Running a Validator

Methexis supports two validator roles:

Training Validators (compute providers) – run training jobs, co‑sign model updates, and submit them on‑chain.
Data Validators (validation workers) – screen datasets with automated checks and stake‑weighted committee voting.

Both roles earn $MTHX; both can be slashed for misbehavior or chronic downtime.

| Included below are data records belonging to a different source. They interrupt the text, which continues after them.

(** The callback of [BatchPanel.start] is its two halves, one after the
    other. *)
Lemma tick_ask_resume job t a :
  BatchPanel.tick job t a
  = match ask job with
    | [] => []
    | es => es ++ resume t a
    end.
Proof.
  unfold BatchPanel.tick, ask, resume. destruct job as [j|]; [|reflexivity].
  destruct (String.eqb j ""); [reflexivity|].
  destruct a as [s | m | ]; reflexivity.
Qed.


Lemma resume_no_request t a : requests (resume t a) = [].
Proof.
  destruct a as [s | m | ]; [|reflexivity|reflexivity].
  cbn [resume]. destruct (BatchPanel.terminal s); reflexivity.
Qed.




Lemma play_app job t s events more :
  play job t s (events ++ more)
  = play job t s events ++ play job t (final job t s events) more.
Proof.
  revert s. induction events as [|e rest IH]; intros s; [reflexivity|].
  cbn [app play final]. rewrite IH. apply app_assoc.
Qed.

Lemma final_app job t s events more :
  final job t s (events ++ more) = final job t (final job t s events) more.
Proof.
  revert s. induction events as [|e rest IH]; intros s; [reflexivity|].
  cbn [app final]. apply IH.
Qed.

Lemma step_stopped job t s e :
  running s = false →
  running (step job t s e).1 = false ∧ requests (step job t s e).2 = [].
Proof.
  intros Hs. destruct e as [|k a]; cbn [step].
  - rewrite Hs. done.
  - destruct (is_waiting k s); [|done]. cbn [fst snd running].
    rewrite Hs. split; [reflexivity | apply resume_no_request].
Qed.

(** Once the interval is cleared no request is made any more. *)
Lemma stopped_no_requests job t s events :
  running s = false → requests (play job t s events) = [].
Proof.
  revert s. induction events as [|e rest IH]; intros s Hs; [reflexivity|].
  cbn [play]. destruct (step_stopped job t s e Hs) as [Hr Hq].
  rewrite requests_app, Hq, (IH _ Hr). reflexivity.
Qed.



(** The interval is stopped exactly when a callback cleared it. *)
Lemma stopped_iff_cleared job t s events :
  running (final job t s events) = false
  ↔ running s = false ∨ clearInterval t ∈ play job t s events.
Proof.
  revert s. induction events as [|e rest IH]; intros s.
  { cbn [final play]. split; [auto|]. intros [H | H]; [exact H|].
    by apply not_elem_of_nil in H. }
  cbn [final play]. rewrite IH, elem_of_app.
  assert (Hstep : running (step job t s e).1 = false
                  ↔ running s = false ∨ clearInterval t ∈ (step job t s e).2).
  { destruct e as [|k a]; cbn [step].
    - destruct (running s) eqn:Hr.
      + unfold ask. destruct job as [j|]; cbn [fst snd].
        * destruct (String.eqb j ""); cbn [fst snd running]; rewrite ?Hr.
          -- split; [auto|]. intros [H | H]; [exact H|].
             by apply not_elem_of_nil in H.
          -- split; [discriminate|]. intros [H | H]; [discriminate|].
             apply list_elem_of_singleton in H. discriminate.
        * rewrite Hr. split; [auto|]. intros [H | H]; [exact H|].
          by apply not_elem_of_nil in H.
      + cbn [fst snd]. rewrite Hr. split; auto.
    - destruct (is_waiting k s); cbn [fst snd running].
      + destruct a as [st | m | ]; cbn [BatchPanel.reports_terminal resume negb].
        * destruct (BatchPanel.terminal st); cbn [negb].
          -- rewrite andb_false_r. split; [|reflexivity]. intros _. right.
             rewrite !elem_of_cons. auto.
          -- rewrite andb_true_r. split; [auto|]. intros [H | H]; [exact H|].
             apply list_elem_of_singleton in H. discriminate.
        * rewrite andb_true_r. split; [auto|]. intros [H | H]; [exact H|].
          by apply not_elem_of_nil in H.
        * rewrite andb_true_r. split; [auto|]. intros [H | H]; [exact H|].
          by apply not_elem_of_nil in H.
      + split; [auto|]. intros [H | H]; [exact H|].
        by apply not_elem_of_nil in H. }
  rewrite Hstep. tauto.
Qed.



End IntervalFacts.

Module ClientClaims.
Import JS Api Effects ClientFacts.

(** C10: the client issues no request for an empty selection.
    [FilePanel.handle] with no file and [BatchPanel.start] with an empty
    file list perform no effect at all, and so do the handlers written
    inline in [App]; a [documentFile] request carries the selected file and
    a [startBatch] request carries the selected files, which are not
    empty. *)
Theorem no_request_without_selection :
  (∀ o a, FilePanel.handle None o a = [])
  ∧ (∀ polling o a t, BatchPanel.start [] polling o a t = [])
  ∧ (∀ o a, App.file_click None o a = [] ∧ App.file_click (Some []) o a = [])
  ∧ (∀ polling o a t,
       App.start None polling o a t = [] ∧ App.start (Some []) polling o a t = [])
  ∧ (∀ file o a f o',
       documentFile f o' ∈ requests (FilePanel.handle file o a) → file = Some f)
  ∧ (∀ files polling o a t answers fs o',
       startBatch fs o' ∈ requests (BatchPanel.run files polling o a t answers) →
       fs = files ∧ fs ≠ [])
  ∧ (∀ input polling o a t fs o',
       startBatch fs o' ∈ requests (App.start input polling o a t) →
       input = Some fs ∧ fs ≠ []).
Proof.
  split; [reflexivity|]. split; [reflexivity|].
  split; [intros; split; reflexivity|].
  split; [intros; split; reflexivity|].
  split; [|split].
  - intros file o a f o' H. apply handle_request in H. tauto.
  - intros files polling o a t answers fs o' H.
    apply run_start_request in H. exact H.
  - intros input polling o a t fs o' H.
    rewrite requests_app_start in H. destruct input as [[|f l]|]; cbn in H.
    + by apply not_elem_of_nil in H.
    + apply list_elem_of_singleton in H. injection H as -> _.
      split; [reflexivity | discriminate].
    + by apply not_elem_of_nil in H.
Qed.



End ClientClaims.

(** * Properties of the pipeline model *)

Module AssemblerFacts.
Import Pipeline.

Lemma in_source_order_weaken units from from' :
  from' ≤ from → in_source_order from units = true →
  in_source_order from' units = true.
Proof.
  destruct units as [|u rest]; [done|].
  cbn [in_source_order]. rewrite !andb_true_iff, !Nat.leb_le. intros ? [? ?].
  split; [lia | assumption].
Qed.

(** Nothing is put before the first unit. *)
Lemma shift_before units from i :
  in_source_order from units = true → i < from → shift units i = 0.
Proof.
  revert from. induction units as [|u rest IH]; intros from Hord Hi; [done|].
  cbn [in_source_order shift] in *.
  apply andb_true_iff in Hord as [Hle Hord]. apply Nat.leb_le in Hle.
  rewrite (IH (start (span u))) by (assumption || lia).
  replace (Nat.leb (start (span u)) i) with false
    by (symmetry; apply Nat.leb_gt; lia).
  rewrite andb_false_r. reflexivity.
Qed.

Lemma shift_mono units i j : i ≤ j → shift units i ≤ shift units j.
Proof.
  intros Hij. induction units as [|u rest IH]; [done|].
  cbn [shift]. destruct (is_ok u); cbn [andb]; [|lia].
  destruct (Nat.leb (start (span u)) i) eqn:Hi.
  - apply Nat.leb_le in Hi.
    replace (Nat.leb (start (span u)) j) with true
      by (symmetry; apply Nat.leb_le; lia).
    lia.
  - destruct (Nat.leb (start (span u)) j); lia.
Qed.

(** Every source byte is in the body, moved right by the documentation put
    at or before it. *)
Lemma inline_from_lookup units pos src j b :
  in_source_order pos units = true →
  src !! j = Some b →
  inline_from pos src units !! (j + shift units (pos + j)) = Some b.
Proof.
  revert pos src j.
  induction units as [|u rest IH]; intros pos src j Hord Hj.
  { cbn [inline_from shift]. by rewrite Nat.add_0_r. }
  cbn [in_source_order] in Hord.
  apply andb_true_iff in Hord as [Hle Hord]. apply Nat.leb_le in Hle.
  pose proof (lookup_lt_Some _ _ _ Hj) as Hlen.
  cbn [inline_from shift]. destruct (is_ok u) eqn:Hok; cbn [andb].
  - set (k := start (span u) - pos).
    destruct (decide (j < k)) as [Hlt | Hge].
    + replace (Nat.leb (start (span u)) (pos + j)) with false
        by (symmetry; apply Nat.leb_gt; lia).
      rewrite (shift_before rest (start (span u))) by (assumption || lia).
      rewrite !Nat.add_0_r.
      rewrite lookup_app_l by (rewrite length_take; lia).
      by rewrite lookup_take_lt.
    + replace (Nat.leb (start (span u)) (pos + j)) with true
        by (symmetry; apply Nat.leb_le; lia).
      rewrite lookup_app_r by (rewrite length_take; lia).
      rewrite length_take_le by lia.
      rewrite lookup_app_r by lia.
      replace (j + (length (documentation u) + shift rest (pos + j)) - k
               - length (documentation u))
        with ((j - k) + shift rest ((pos + k) + (j - k))).
      2:{ replace (pos + k + (j - k)) with (pos + j) by lia. lia. }
      apply IH.
      * replace (pos + k) with (start (span u)) by lia. exact Hord.
      * rewrite lookup_drop. replace (k + (j - k)) with j by lia. exact Hj.
  - apply IH; [|exact Hj].
    apply (in_source_order_weaken _ (start (span u))); assumption.
Qed.

Lemma inline_from_length units pos src :
  length (inline_from pos src units) = length src + inserted units.
Proof.
  revert pos src. induction units as [|u rest IH]; intros pos src.
  { cbn [inline_from inserted]. lia. }
  cbn [inline_from inserted]. destruct (is_ok u).
  - rewrite !length_app, IH, length_take, length_drop. lia.
  - rewrite IH. lia.
Qed.

(** Units without generated documentation leave no trace in the body. *)
Lemma inline_from_ok_only units pos src :
  inline_from pos src units
  = inline_from pos src (filter (λ u, is_ok u = true) units).
Proof.
  revert pos src. induction units as [|u rest IH]; intros pos src; [done|].
  cbn [inline_from]. destruct (is_ok u) eqn:Hok.
  - rewrite filter_cons_True by exact Hok.
    cbn [inline_from]. rewrite Hok. by rewrite <- IH.
  - rewrite filter_cons_False by (rewrite Hok; discriminate). apply IH.
Qed.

Hardware & OS Requirements

These are recommended baselines for testnet/mainnet. You can run bigger machines for higher rewards. Values may be tuned via governance.

Training Validator (GPU)

GPU: NVIDIA 24 GB+ VRAM (e.g., RTX 3090/4090, A5000/A6000). Multiple GPUs supported.
CPU: 8+ cores (x86_64).
RAM: 32–64 GB.
Storage: 1 TB NVMe SSD (model checkpoints + cache).
Network: ≥ 100 Mbps up/down, low jitter; public IP or properly forwarded ports.
OS: Ubuntu 22.04 LTS or 24.04 LTS.
Drivers: NVIDIA driver + CUDA/cuDNN matching the container image.

Data Validator (CPU)

CPU: 4+ cores.
RAM: 16 GB.
Storage: 200–500 GB SSD (dataset cache + logs).
Network: ≥ 50 Mbps up/down.
OS: Ubuntu 22.04/24.04 LTS.

Optional: co‑located IPFS node with generous pinning space improves latency for both roles.

Software Prerequisites

Docker or another OCI‑compatible runtime (recommended for reproducibility).
NVIDIA Container Toolkit (for GPU nodes).
Git (for pulling configs).
Systemd (or another process supervisor) for reliability.
NTP/chrony for accurate time sync (prevents consensus issues).

Keys & Wallet Safety

Create a dedicated validator wallet. Keep your treasury/cold funds separate.
Prefer hardware wallet or remote signing.
Never paste seed phrases into terminal sessions on shared machines.
Back up the validator keystore + configs (encrypted) and store off‑site.

Quick Start (Testnet)

Below are example commands with placeholder names. Replace hostnames/images when your repos are public.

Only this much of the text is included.